本山の修練道場で修行にはげむ男女の拳士たち


修行の価値と目的


十二年の修行の価値が十五円
  私はかつて、ある宗教雑誌で、面白い記事を見たことがある。それは、戦後、わが国を訪れた印度の聖者スワミ・ラムダス師を、故大宅壮一氏がホテルにたずねて対談したときの話である。大宅氏は、印度の聖者に向かって、次のような質問をした。
 「印度には、いろいろの行者がいて、人の心を読んだり、川の水面を歩いて渡ったり、細い竹ざおを立てて、その上で座禅をしたりする、不思議な法力を備えているというが、ほんとうですか」
  ラムダス聖者は、「そういう行者が、ヨーガの一派にいるように聞いています」と答えた。
 「それでは、あなたはそれをどう思いますか」と再び問い返すと、聖者は、ではあなたにひとつの物語をしましようと、次の話をした。
「昔、あるところに二人の行者があり、一人は不思議な力を身につけようと、一人は心の安らぎを願い、真理を悟りたいと念願しました。そして、二人は十二年間の修行を約してそれぞれ山に入り、修行にはげみ、十二年後の約束の日に、二人は目的を達して下山し、落ち合って人の住む討のほうへ出てきたのです。そうすると、橋のない、大きな川に出あいました、一人の行者は、得意そうに、さっさと自分一人水の上を歩いて渡り、行ってしまいました。さすがに十二年間の修行のたまものなのでしょう。置いていかれたもう一人の行者は、だまって小舟をやとい、船頭にこがせて川を渡りました。そして支払ったのは、今の日本のお金になおして十五円ほどだったのです」
  と語り、この話をどう思いますかといって、声を大きへして笑ったということであった。
  仮に、ある男が千キロ先の人の心を知り、空中を飛び、水の上を一人で歩いたとしても、印度人全体の生活は少しもよくはならない。そのようなことが一体、なんになるのだろうかと、現代に生きる印度の聖者は言い切り、十二年間の修行の結果得た不思議な神秘力なるものの価値が、わずか十五円の値打ちしかないと、大声で笑っているのである。
  念力なるものでスプーンを曲げたとか、止まった時計を動かしたとか、いわゆる超能力ブームが起こり、テレビ、週刊誌をはじめマスコミでも大々的に取り上げられたことがある。その真偽のほどはさておき、そのたびに、私はラムダス師のこの一記事を大変印象深く読んだことを思い出す。
  というのは、超能力とまでいかなくとも、わが国の宗教家や武道家のなかに、こうしたたぐいの不思議な力を得ようとして、無意味な修行に精魂をかたむけている人がかなりいることを知っているからである。

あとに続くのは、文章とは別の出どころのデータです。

(** * MapMeshMaterials: distance fading for THREE mesh materials

    A shallow embedding of [@here/materials/lib/MapMeshMaterials.ts]:
    the [FadingFeature] namespace, the [FadingFeatureMixin] class and the
    two material classes [MapMeshBasicMaterial] / [MapMeshStandardMaterial].

    Modelling choices.
    - A JavaScript [number] is an IEEE 754 binary64 value: Rocq's primitive
      [float].  [a !== b] on numbers is [negb (PrimFloat.eqb a b)] (so
      [NaN !== NaN] holds and [0 !== -0] does not), [a > 0.0] is
      [PrimFloat.ltb 0 a], [a <= 0.0] is [PrimFloat.leb a 0].
    - An optional property ([x?: T]) is an [option T]; [None] is [undefined].
    - A JavaScript object used as a dictionary ([defines], [uniforms],
      [THREE.ShaderChunk]) is a [gmap string _].
    - Objects are mutated in place by the source; here every procedure maps
      the state before to the state after.  A statement that can throw
      returns a [completion] next to the state reached. *)

From Stdlib Require Import Floats Ascii String.
From stdpp Require Import gmap strings.

#[local] Set Warnings "-inexact-float".
#[local] Open Scope string_scope.

(** ** JavaScript strings: [String.prototype.replace] with a string pattern *)

Module JsString.

Definition nl : string := String "010"%char "".
Definition tab : string := String "009"%char "".

(** [stripPrefix p s] is [Some r] when [s] starts with [p] and continues
    with [r]. *)
Fixpoint stripPrefix (p s : string) : option string :=
  match p with
  | "" => Some s
  | String a p' =>
      match s with
      | "" => None
      | String b s' => if Ascii.eqb a b then stripPrefix p' s' else None
      end
  end.

(** The first occurrence of [pat] in [s], as the text before it and the
    text after it ([StringIndexOf] from position 0). *)
Fixpoint splitFirst (pat s : string) : option (string * string) :=
  match stripPrefix pat s with
  | Some rest => Some ("", rest)
  | None =>
      match s with
      | "" => None
      | String c s' =>
          match splitFirst pat s' with
          | Some (before, after) => Some (String c before, after)
          | None => None
          end
      end
  end.

(** [GetSubstitution] of ECMAScript for a string pattern: there are no
    captures, so only [$$], [$&], [$`] and [$'] are special in the
    replacement text; every other [$] stands for itself. *)
Fixpoint GetSubstitution (matched before after template : string) : string :=
  match template with
  | "" => ""
  | String c t =>
      if Ascii.eqb c "$"%char then
        match t with
        | "" => String c ""
        | String d t' =>
            if Ascii.eqb d "$"%char then String "$"%char (GetSubstitution matched before after t')
            else if Ascii.eqb d "&"%char then matched +:+ GetSubstitution matched before after t'
            else if Ascii.eqb d "`"%char then before +:+ GetSubstitution matched before after t'
            else if Ascii.eqb d "'"%char then after +:+ GetSubstitution matched before after t'
            else String c (GetSubstitution matched before after t)
        end
      else String c (GetSubstitution matched before after t)
  end.

(** [s.replace(searchValue, replaceValue)] with two strings: the first
    occurrence only; the receiver itself when there is none. *)
Definition replace (s searchValue replaceValue : string) : string :=
  match splitFirst searchValue s with
  | None => s
  | Some (before, after) =>
      before +:+ GetSubstitution searchValue before after replaceValue +:+ after
  end.

(** [pat] occurs somewhere in [s]. *)
Definition occurs (pat s : string) : Prop :=
  exists before after, s = before +:+ pat +:+ after.

(** The text contains no [$], the only character [replace] interprets. *)
Fixpoint noDollar (s : string) : bool :=
  match s with
  | "" => true
  | String c t => negb (Ascii.eqb c "$"%char) && noDollar t
  end.

End JsString.

(** ** JavaScript values used by the materials *)

(** [value: any] of a uniform: the fading uniforms hold a number or
    [undefined]; every other uniform value is opaque here. *)
Inductive any : Type :=
  | Undefined
  | Number (x : float)
  | Opaque (id : nat).

Definition anyOfNumber (x : option float) : any :=
  match x with
  | Some v => Number v
  | None => Undefined
  end.

(** Truthiness of an optional boolean ([if (this.needsUpdate)]). *)
Definition truthy (b : option bool) : bool :=
  match b with
  | Some true => true
  | _ => false
  end.

(** [a || b] with [a] an optional boolean and [b] a boolean: [a] when it is
    truthy, [b] otherwise. *)
Definition jsOr (a : option bool) (b : bool) : option bool :=
  if truthy a then a else Some b.

(** [value !== stored] with [value] a number and [stored] a number or
    [undefined]. *)
Definition strictNe (value : float) (stored : option float) : bool :=
  match stored with
  | Some s => negb (PrimFloat.eqb value s)
  | None => true
  end.

(** [x > 0.0] and [x <= 0.0]. *)
Definition gtZero (x : float) : bool := PrimFloat.ltb 0%float x.
Definition leZero (x : float) : bool := PrimFloat.leb x 0%float.

(** How a statement ends. *)
Inductive completion : Type :=
  | Normal
  | Throw (error : string).

(** ** Data model *)

(** [FadingFeatureParameters]. *)
Record FadingFeatureParameters : Type := mkFadingFeatureParameters {
  fadeNear : option float;
  fadeFar : option float
}.

(** [UnifomType] (spelled as in the source) and [UniformsType]. *)
Record UnifomType : Type := mkUniform { value : any }.

(** The [shader] argument of [onBeforeCompile]. *)
Record Shader : Type := mkShader {
  uniforms : gmap string UnifomType;
  vertexShader : string;
  fragmentShader : string
}.

(** [camera as THREE.PerspectiveCamera]: only [far] is read. *)
Record Camera : Type := mkCamera { far : float }.

(** What [renderer.properties.get(material)] returns for the material
    being rendered: [shader] is [undefined] until a program was built. *)
Record MaterialProperties : Type := mkMaterialProperties {
  shader : option Shader
}.

Record WebGLRenderer : Type := mkRenderer { properties : MaterialProperties }.

(** The value of [material.onBeforeCompile]: THREE's empty default, or the
    closure installed by [applyFadingParameters], which calls
    [FadingFeature.onBeforeCompile(this, shader)] on the material as it is
    when the hook runs. *)
Inductive CompileHook : Type :=
  | ThreeDefaultHook
  | FadingHook.

(** The properties of a THREE material that this file reads or writes:
    [HiddenThreeJSMaterialProperties] and [onBeforeCompile]. *)
Record ThreeMaterial : Type := mkThreeMaterial {
  needsUpdate : option bool;
  defines : option (gmap string string);
  uniformsNeedUpdate : option bool;
  transparent : option bool;
  onBeforeCompile_hook : CompileHook
}.

(** The two classes that implement [FadingFeature]. *)
Inductive MaterialKind : Type :=
  | MapMeshBasicMaterial
  | MapMeshStandardMaterial.

(** Which [fadeNear]/[fadeFar] accessors an instance answers to: the
    placeholder pair of the class ([get] returns the default, [set] does
    nothing), or the own properties defined by [addFadingProperties]. *)
Inductive FadingAccessors : Type :=
  | Placeholder
  | Registered.

(** An instance of one of the two classes.  [m_fadeNear] and [m_fadeFar]
    start out [undefined]: the mixin is applied without its properties, so
    the field initialisers of [FadingFeatureMixin] never run on it. *)
Record Material : Type := mkMaterial {
  kind : MaterialKind;
  base : ThreeMaterial;
  accessors : FadingAccessors;
  m_fadeNear : option float;
  m_fadeFar : option float
}.

(** Field assignments. *)
Definition setNeedsUpdate (b : option bool) (m : Material) : Material :=
  let t := base m in
  mkMaterial (kind m)
    (mkThreeMaterial b (defines t) (uniformsNeedUpdate t) (transparent t) (onBeforeCompile_hook t))
    (accessors m) (m_fadeNear m) (m_fadeFar m).

Definition setDefines (d : option (gmap string string)) (m : Material) : Material :=
  let t := base m in
  mkMaterial (kind m)
    (mkThreeMaterial (needsUpdate t) d (uniformsNeedUpdate t) (transparent t) (onBeforeCompile_hook t))
    (accessors m) (m_fadeNear m) (m_fadeFar m).

Definition setUniformsNeedUpdate (b : option bool) (m : Material) : Material :=
  let t := base m in
  mkMaterial (kind m)
    (mkThreeMaterial (needsUpdate t) (defines t) b (transparent t) (onBeforeCompile_hook t))
    (accessors m) (m_fadeNear m) (m_fadeFar m).

Definition setTransparent (b : option bool) (m : Material) : Material :=
  let t := base m in
  mkMaterial (kind m)
    (mkThreeMaterial (needsUpdate t) (defines t) (uniformsNeedUpdate t) b (onBeforeCompile_hook t))
    (accessors m) (m_fadeNear m) (m_fadeFar m).

Definition setOnBeforeCompile (h : CompileHook) (m : Material) : Material :=
  let t := base m in
  mkMaterial (kind m)
    (mkThreeMaterial (needsUpdate t) (defines t) (uniformsNeedUpdate t) (transparent t) h)
    (accessors m) (m_fadeNear m) (m_fadeFar m).

Definition setBase (t : ThreeMaterial) (m : Material) : Material :=
  mkMaterial (kind m) t (accessors m) (m_fadeNear m) (m_fadeFar m).

Definition setAccessors (a : FadingAccessors) (m : Material) : Material :=
  mkMaterial (kind m) (base m) a (m_fadeNear m) (m_fadeFar m).

Definition set_m_fadeNear (v : option float) (m : Material) : Material :=
  mkMaterial (kind m) (base m) (accessors m) v (m_fadeFar m).

Definition set_m_fadeFar (v : option float) (m : Material) : Material :=
  mkMaterial (kind m) (base m) (accessors m) (m_fadeNear m) v.

(** [material.defines[name]], [undefined] when there is no map at all. *)
Definition lookupDefine (name : string) (m : Material) : option string :=
  match defines (base m) with
  | Some d => d !! name
  | None => None
  end.

(** ** Namespace [FadingFeature], first part, and the mixin's accessors *)

Definition DEFAULT_FADE_NEAR : float := (-1)%float.
Definition DEFAULT_FADE_FAR : float := (-1)%float.

Definition FADING_MATERIAL : string := "FADING_MATERIAL".

(** [cameraToWorldDistance]. *)
Definition cameraToWorldDistance (distance : float) (camera : Camera) : float :=
  PrimFloat.mul distance (far camera).

(** [getFadeNear] / [getFadeFar] of the mixin. *)
Definition getFadeNear (this : Material) : option float := m_fadeNear this.
Definition getFadeFar (this : Material) : option float := m_fadeFar this.

(** Reading the property [material.fadeNear] / [material.fadeFar]. *)
Definition get_fadeNear (m : Material) : option float :=
  match accessors m with
  | Placeholder => Some DEFAULT_FADE_NEAR
  | Registered => getFadeNear m
  end.

Definition get_fadeFar (m : Material) : option float :=
  match accessors m with
  | Placeholder => Some DEFAULT_FADE_FAR
  | Registered => getFadeFar m
  end.

(** [FadingFeature.updateDistanceFadeFeature]. *)
Definition updateDistanceFadeFeature (fadingMaterial : Material) : Material :=
  let m1 := setNeedsUpdate (Some true) fadingMaterial in
  let m2 :=
    match defines (base m1) with
    | None => setDefines (Some ∅) m1
    | Some _ => m1
    end in
  match get_fadeFar m2, defines (base m2) with
  | Some f, Some d =>
      if gtZero f then setDefines (Some (<[FADING_MATERIAL := ""]> d)) m2 else m2
  | _, _ => m2
  end.

(** [setFadeNear] / [setFadeFar] of the mixin. *)
Definition setFadeNear (value : float) (this : Material) : Material :=
  let m1 := setNeedsUpdate (jsOr (needsUpdate (base this)) (strictNe value (m_fadeNear this))) this in
  let m2 := set_m_fadeNear (Some value) m1 in
  if truthy (needsUpdate (base m2)) then updateDistanceFadeFeature m2 else m2.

  中国で売武芸とさげすまれた技の切り売り屋や、ガマの油を売るにぎやかな口上の合い間の客寄せに、石を割って見せたり、居合術で青竹を輪切りにしてみせたりする大道香具師などは論外であるとしても、他人に技を見てもらい拍手をしてもらうことだけ、あるいは試合をして敵を倒すことだけを目的に特殊な肉体を鍛練するものは、印度の聖者に笑われたかの行者と、五十歩百歩ではなかろうか。
少林寺拳法の妙技
昭和の桃太郎になれ
  現代は戦国時代でもなく、切り捨て御免のまかりとおった江戸時代でもない。どれだけ居合い抜きが上手であっても、抜き打ちに人を切り殺すこともできなければ、どれだけ拳頭を鍛えようと、気にくわないからといってたたき殺すことも許されない時代である。
  このような時代に、山にこもって何十年修行しようと、人に見せるためや、敵を倒すためだけに瓦や石を割って見せたり、巻きわらを輪切りにしたり、関節をはずしたりなどの修行に終始することは、芸人ならばいざ知らず、普通人には無価値であると私は考えている。
  私は、よく門下生たちに、「君たちは昭和の桃太郎になれ」といって笑う。
  犬、猿、キジに信頼され、彼らを徳でもって統率する指導力、鬼ヶ島に乗りこむ正義感と勇気、降参すれば鬼どもをさとしてこれを許す慈悲心をあわせ持つ、賢くて、やさしくて、強い若者、そういう若者を多勢この日本に育てたいと念じながら、私はこの道に半生をかけてきたのである。
  少林寺拳法は、英知と勇気と健康を備え、現代をたくましく生き抜く自信を身につけ、同時に他人の幸せをも考えて行動できる慈悲心を養うことを目的として行じてこそ、価値があるといえるのである。